Con el tiempo los planes para incentivar los hábitos de lectura han reconocido conceptos más amplios y han incluido, aunque tangencialmente, medios sonoros, audiovisuales y digitales. En el Ecuador, sin embargo, aún es común encontrarse con ese supuesto (y tristemente repetido) índice mediante el que se asume que cada ecuatoriano lee un promedio de medio libro al año, un dato que, aunque no consta en los informes publicados desde 2012 por el Centro Regional para el Fomento del Libro en América Latina y el Caribe, suele atribuirse a las mencionadas publicaciones.
Cifras más certeras, pese a estar ceñidas solo a zonas urbanas (cinco ciudades) y a personas mayores de dieciséis años, se encuentran en la encuesta del Instituto Nacional de Estadística y Censos (INEC) publicada en 2012: siete de cada diez ecuatorianos tiene el hábito de leer, 50,3 % de los ecuatorianos lee entre una y dos horas por semana, 13,5 % entre tres y cuatro horas, los formatos de lectura más populares en ese entonces eran los periódicos (31 %), seguidos de libros (28 %), revistas (7 %) e Internet o medios magnéticos (6 %), entre otros datos.

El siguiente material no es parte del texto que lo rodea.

Lemma calc_twice_runs_calc_new_once_witness :
  ∃ σ1,
    Engine.calc (counting Blank.cls) Examples.geometry "opt.tmp" false
      (Examples.blank_counting, Examples.empty_world) = (inr Examples.blank_result, σ1)
    ∧ Engine.calc (counting Blank.cls) Examples.geometry "opt.tmp" false σ1
      = (inr Examples.blank_result, σ1)
    ∧ n_calc_new (fields σ1.1).2 = 1%nat.
Proof.
  apply (calc_twice_runs_calc_new_once Blank.cls Examples.geometry "opt.tmp"
           ∅ tt 0 0 Examples.empty_world Examples.tmp_world
           Examples.blank_result tt Examples.tmp_world).
  - reflexivity.
  - vm_compute. reflexivity.
  - reflexivity.
Defined.

Lemma calc_read_failure_is_miss_witness :
  Engine.calc Examples.reader_cls Examples.geometry "opt.tmp" true
    (Examples.blank, Examples.tmp_world)
  = Engine.calc Examples.reader_cls Examples.geometry "opt.tmp" false
      (Examples.blank, Examples.tmp_world)
  ∧ Engine.calc Examples.reader_cls Examples.geometry "opt.tmp" true
      (Examples.blank, Examples.tmp_world)
    = (inr Examples.blank_result,
       (mkEngine (Some {[hash_tostring Examples.geometry
                         := mkEntry Examples.geometry Examples.blank_result]}) tt,
        Examples.tmp_world)).
Proof.
  apply (calc_read_failure_is_miss Examples.reader_cls
           (λ dirname '(_, w),
              if bool_decide (dirname +:+ "/output.dat" ∈ paths w)
              then inr Examples.blank_result
              else inl (OSError ("No such file or directory: " +:+ dirname +:+ "/output.dat")))
           Examples.geometry "opt.tmp" ∅ tt Examples.tmp_world
           (OSError "No such file or directory: opt.tmp/output.dat")).
  - reflexivity.
  - vm_compute. reflexivity.
  - reflexivity.
  - vm_compute. reflexivity.
Defined.

Lemma calc_wq_not_implemented_witness :
  Engine.calc_wq Examples.reader_cls Examples.geometry "opt.tmp" true
    (Examples.blank, Examples.tmp_world)
  = (inl (NotImplementedError "Work Queue is not implemented for this class"),
     (Examples.blank, Examples.tmp_world)).
Proof.
  apply (calc_wq_not_implemented Examples.reader_cls Examples.geometry "opt.tmp" true
           ∅ tt Examples.tmp_world).
  - reflexivity.
  - reflexivity.
  - vm_compute. reflexivity.
Defined.

(** [read_wq] for a directory that was never made: the exception is
    Python's [RuntimeError], and no [EngineError]. *)
Lemma read_wq_missing_directory :
  (Engine.read_wq Examples.reader_cls Examples.geometry "opt.tmp"
     (Examples.blank, Examples.empty_world)).1
  = inl (RuntimeError "In read_wq, opt.tmp doesn't exist")
  ∧ ¬ ∃ e,
      (Engine.read_wq Examples.reader_cls Examples.geometry "opt.tmp"
         (Examples.blank, Examples.empty_world)).1 = inl e
      ∧ isinstance_EngineError e = true.
Proof.
  assert ((Engine.read_wq Examples.reader_cls Examples.geometry "opt.tmp"
             (Examples.blank, Examples.empty_world)).1
          = inl (RuntimeError "In read_wq, opt.tmp doesn't exist")) as Hrun
    by (vm_compute; reflexivity).
  split; [exact Hrun|]. intros (e & He & Hcls). rewrite Hrun in He.
  by simplify_eq.
Qed.

Lemma read_wq_contract_witness :
  Engine.read_wq Examples.reader_cls Examples.geometry "opt.tmp"
    (Examples.blank, Examples.empty_world)
  = (inl (RuntimeError ("In read_wq, " +:+ "opt.tmp" +:+ " doesn't exist")),
     (Examples.blank, Examples.empty_world))
  ∧ isinstance_EngineError
      (RuntimeError ("In read_wq, " +:+ "opt.tmp" +:+ " doesn't exist")) = false.
Proof.
  apply (read_wq_contract Examples.reader_cls Examples.geometry "opt.tmp"
           ∅ tt Examples.empty_world).
  - reflexivity.
  - vm_compute. reflexivity.
Defined.

(** Two submissions of one geometry to a [QChem] engine, nothing collected
    in between: the queue holds two tasks. *)
Lemma resubmission_queues_second_job :
  let run1 := Engine.calc_wq Examples.qchem_cls Examples.geometry "opt.tmp" false
                (Examples.qchem, Examples.empty_world) in
  let run2 := Engine.calc_wq Examples.qchem_cls Examples.geometry "opt.tmp" false run1.2 in
  run1.1 = inr tt ∧ wq run1.2.2 = [Examples.qchem_job]
  ∧ run2.1 = inr tt ∧ wq run2.2.2 = [Examples.qchem_job; Examples.qchem_job]
  ∧ run2.2 ≠ run1.2.
Proof.
  cbn zeta. repeat split; try (vm_compute; reflexivity).
  intros Heq. apply (f_equal (λ s, length (wq s.2))) in Heq.
  vm_compute in Heq. discriminate.
Qed.

Lemma calc_wq_twice_submits_twice_witness :
  Engine.calc_wq (counting Examples.qchem_cls) Examples.geometry "opt.tmp" false
    (mkEngine (Some ∅) (fields Examples.qchem, mkCalls 0 0), Examples.empty_world)
  = (inr tt, (mkEngine (Some ∅) (Examples.qchem_submitted, mkCalls 0 1),
              Examples.world_submitted 1))
  ∧ Engine.calc_wq (counting Examples.qchem_cls) Examples.geometry "opt.tmp" false
      (mkEngine (Some ∅) (Examples.qchem_submitted, mkCalls 0 1),
       Examples.world_submitted 1)
    = (inr tt, (mkEngine (Some ∅) (Examples.qchem_submitted, mkCalls 0 2),
                Examples.world_submitted 2)).
Proof.
  apply (calc_wq_twice_submits_twice Examples.qchem_cls Examples.geometry "opt.tmp"
           ∅ (fields Examples.qchem) 0 0 Examples.empty_world
           Examples.qchem_submitted (Examples.world_submitted 1)
           Examples.qchem_submitted (Examples.world_submitted 2)).
  - reflexivity.
  - vm_compute. reflexivity.
  - vm_compute. reflexivity.
Defined.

Para actualizar esas cifras el Ministerio de Cultura y Patrimonio trabaja en la primera Encuesta nacional de hábitos lectores, prácticas y consumos culturales que, aunque postergada por la pandemia, se ejecutó a partir de septiembre de 2021 en veintitrés provincias, según información entregada por esa institución. La publicación de resultados, a decir de la directora de Fortalecimiento de Capacidades Culturales, Susana Palacios, está prevista antes de que termine el primer semestre de 2022.

Para tener una idea de cómo va la tendencia con el formato más tradicional (de los tradicionales), pregunté en las librerías Española, Mr. Books y Librimundi, de Quito. El personal de esas cadenas está de acuerdo en que la pandemia tuvo un efecto negativo en los primeros meses, sin embargo, las cosas han mejorado.

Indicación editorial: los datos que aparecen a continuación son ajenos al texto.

(** The call returns three new frames and leaves a heap that extends the
    old one. *)
Lemma calc_obj_run (h : heap) (p : ref) (rows : list daily_row) (thr : Q) :
  nth_error h p = Some (DailyFrame rows) ->
  calc_full_oos_streaks_obj p thr h
  = Some ((List.length h + 1, List.length h + 2, List.length h + 6),
          h ++ [ FlaggedFrame (add_is_full_oos thr rows);
                 RunIdFrame (flagged_daily rows thr);
                 RunFrame (run_table rows thr);
                 RunFrame (filter run_is_full_oos (run_table rows thr));
                 StreakFrame (max_streaks
                                (filter run_is_full_oos (run_table rows thr)));
                 TotalFrame (total_full_days (flagged_daily rows thr));
                 SummaryFrame (summary_table rows thr) ]).
Proof.
  intros Hp. unfold calc_full_oos_streaks_obj.
  unfold load_daily, load_flagged, load_run_id, load_runs, load_streaks,
    load_totals, load_summary.
  erewrite bind_some by (erewrite bind_some by (apply load_at; exact Hp);
                         reflexivity).
  erewrite bind_some by apply alloc_fresh.
  repeat first [ heap_load | heap_store | heap_alloc ].
  reflexivity.
Qed.

(** C9.  A call on a reference [p] to the caller's daily frame returns
    references to three frames that did not exist before the call, holding
    the flagged daily table, the run table and the summary; every frame
    that existed before the call, the caller's frame among them, is the same
    after it: still a daily frame, with the same rows in the same order and
    no further column. *)
Theorem input_frame_is_not_mutated (h : heap) (p : ref)
        (rows : list daily_row) (thr : Q) :
  nth_error h p = Some (DailyFrame rows) ->
  exists (d r s : ref) (h' : heap),
    calc_full_oos_streaks_obj p thr h = Some ((d, r, s), h')
    /\ nth_error h' p = Some (DailyFrame rows)
    /\ (forall q, q < List.length h -> nth_error h' q = nth_error h q)
    /\ List.length h <= d /\ List.length h <= r /\ List.length h <= s
    /\ nth_error h' d = Some (RunIdFrame (flagged_daily rows thr))
    /\ nth_error h' r = Some (RunFrame (run_table rows thr))
    /\ nth_error h' s = Some (SummaryFrame (summary_table rows thr)).
Proof.
  intros Hp. eexists _, _, _, _.
  split; [apply (calc_obj_run h p rows thr Hp)|].
  assert (Hlt : p < List.length h)
    by (apply nth_error_Some; congruence).
  split; [now rewrite nth_error_app1|].
  split; [intros q Hq; now rewrite nth_error_app1|].
  repeat split; try lia; rewrite nth_error_ext; reflexivity.
Qed.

La gerente comercial de Española, Ana Fernández, aseguró vía correo electrónico que en cada librería reciben unos 1200 visitantes por mes y venden unos trescientos libros por semana. Y en Mr. Books y Librimundi, aunque prefieren no hacer públicas ese tipo de aproximaciones, el personal que trabaja de cara al público coincide, con el personal de librería Española, en que la literatura juvenil e infantil han tenido un despunte en el mismo período.
Similar situación ocurre en una de las tiendas de libros usados más antiguas de Quito, la librería Luz, que funciona desde hace más de sesenta años en el Centro Histórico, según cuenta la heredera y actual propietaria Patricia Cali. Previo al virus, sigue Patricia, “mis clientes eran más que nada adultos y gente mayor que compraba literatura clásica (universal) y latinoamericana (particularmente del boom)”, y significaban más o menos el 70 % de sus ventas, “seguidos de un público que compraba literatura juvenil y para niños”.

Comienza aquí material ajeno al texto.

Lemma estimation_run_no_ones (theta : R) (n : Z) (returned : gmap string Z)
    (g : globals) :
  returned !! "1" = None ->
  returned !! "0" = None \/ n <> 0%Z ->
  fst (estimation_run theta n returned g) = Ok tt
  /\ snd (estimation_run theta n returned g) !! "probability1" = Some (Num 0)
  /\ snd (estimation_run theta n returned g) !! "phase" = Some (Num 0).
Proof.
  intros H1 H0.
  rewrite estimation_run_outcome, tally_cell_outcome. cbv zeta.
  assert (Hp0 : exists p0, probability0 returned (IZR n) = Ok p0).
  { unfold probability0. destruct (returned !! "0") as [c |] eqn:Hc.
    - rewrite (probability_present _ _ _ _ Hc).
      destruct H0 as [H0 | H0]; [discriminate |].
      rewrite truediv_nonzero; [eauto |].
      intros Hz. apply eq_IZR_R0 in Hz. contradiction.
    - rewrite (probability_absent _ _ _ Hc). eauto. }
  destruct Hp0 as [p0 ->].
  unfold probability1. rewrite (probability_absent _ _ _ H1).
  rewrite inversion_cell_outcome. unfold inversion_outcome.
  rewrite lookup_insert_eq. rewrite phase_zero.
  repeat (rewrite lookup_insert_ne by done). rewrite lookup_insert_eq.
  cbn [fst snd].
  split; [reflexivity |]. split.
  - rewrite lookup_insert_ne by done. rewrite lookup_insert_ne by done.
    apply lookup_insert_eq.
  - rewrite lookup_insert_ne by done. apply lookup_insert_eq.
Qed.

(** C10. When an outcome key (['0'] or ['1']) is absent from [counts], its
    probability is [0] and no [KeyError] is raised; a run whose counts
    hold no ['1'] outcome has empirical probability [0] and estimated
    phase [0]. *)
Theorem absent_outcome_counts_as_zero (counts : gmap string Z) (n : Z) :
  (counts !! "0" = None -> probability0 counts (IZR n) = Ok 0)
  /\ (counts !! "1" = None ->
      probability1 counts (IZR n) = Ok 0 /\ phase_of_counts counts n = Ok 0)
  /\ probability0 counts (IZR n) <> Raise KeyError
  /\ probability1 counts (IZR n) <> Raise KeyError
  /\ (counts !! "1" = None -> counts !! "0" = None \/ n <> 0%Z ->
      forall (theta : R) (g : globals),
        fst (estimation_run theta n counts g) = Ok tt
        /\ snd (estimation_run theta n counts g) !! "probability1"
           = Some (Num 0)
        /\ snd (estimation_run theta n counts g) !! "phase" = Some (Num 0)).
Proof.
  split; [apply probability_absent |].
  split.
  { intros H1. unfold phase_of_counts, probability1.
    rewrite (probability_absent _ _ _ H1). split; [reflexivity |].
    apply phase_zero. }
  split; [apply probability_no_KeyError |].
  split; [apply probability_no_KeyError |].
  intros H1 H0 theta g. now apply estimation_run_no_ones.
Qed.

Lemma absent_outcome_counts_as_zero_witness :
  probability1 {["0" := 1000%Z]} (IZR 1000) = Ok 0
  /\ phase_of_counts {["0" := 1000%Z]} 1000 = Ok 0.
Proof.
  apply (proj1 (proj2 (absent_outcome_counts_as_zero {["0" := 1000%Z]} 1000))).
  reflexivity.
Defined.

(** ** Statelessness of the inversion cell *)

Lemma inversion_outcome_frame (g : globals) (x : string) :
  x <> "phase" -> x <> "phaseError" ->
  snd (inversion_outcome g) !! x = g !! x.
Proof.
  intros Hph Hpe. unfold inversion_outcome.
  destruct (g !! "probability1") as [[p | d] |]; try reflexivity.
  destruct (phase p) as [ph | e]; try reflexivity.
  cbv zeta.
  destruct (g !! "phaseAmount") as [[a | d] |]; cbn [snd];
    repeat (rewrite lookup_insert_ne by congruence); reflexivity.
Qed.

No obstante, la pandemia puso esos números de cabeza: “al público mayor ya casi no se le ve, y ahora los libros para jóvenes y para niños representan 70 % y los clásicos aproximadamente el 30 % de lo que se vende”.
La venta de enciclopedias y libros de consulta escolar y para colegios ha decaído drásticamente “gracias” a Internet, también reconoce la propietaria, pero, a diferencia de otras personas que se asustan por la influencia de las nuevas tecnologías, Patricia tiene claro por dónde van las cosas: “Ahora primero se estrena la película o la serie en Netflix (o en cualquier otra plataforma) y enseguida los chicos, que se enteran por las redes sociales (cuando las tendencias no empiezan por ahí), no quieren quedarse solo en eso, sino que quieren ir más allá y compran el libro”. Una vez que se acostumbren a la lectura —termina—, “es más probable que empiecen a leer los clásicos y otro tipo de literatura”.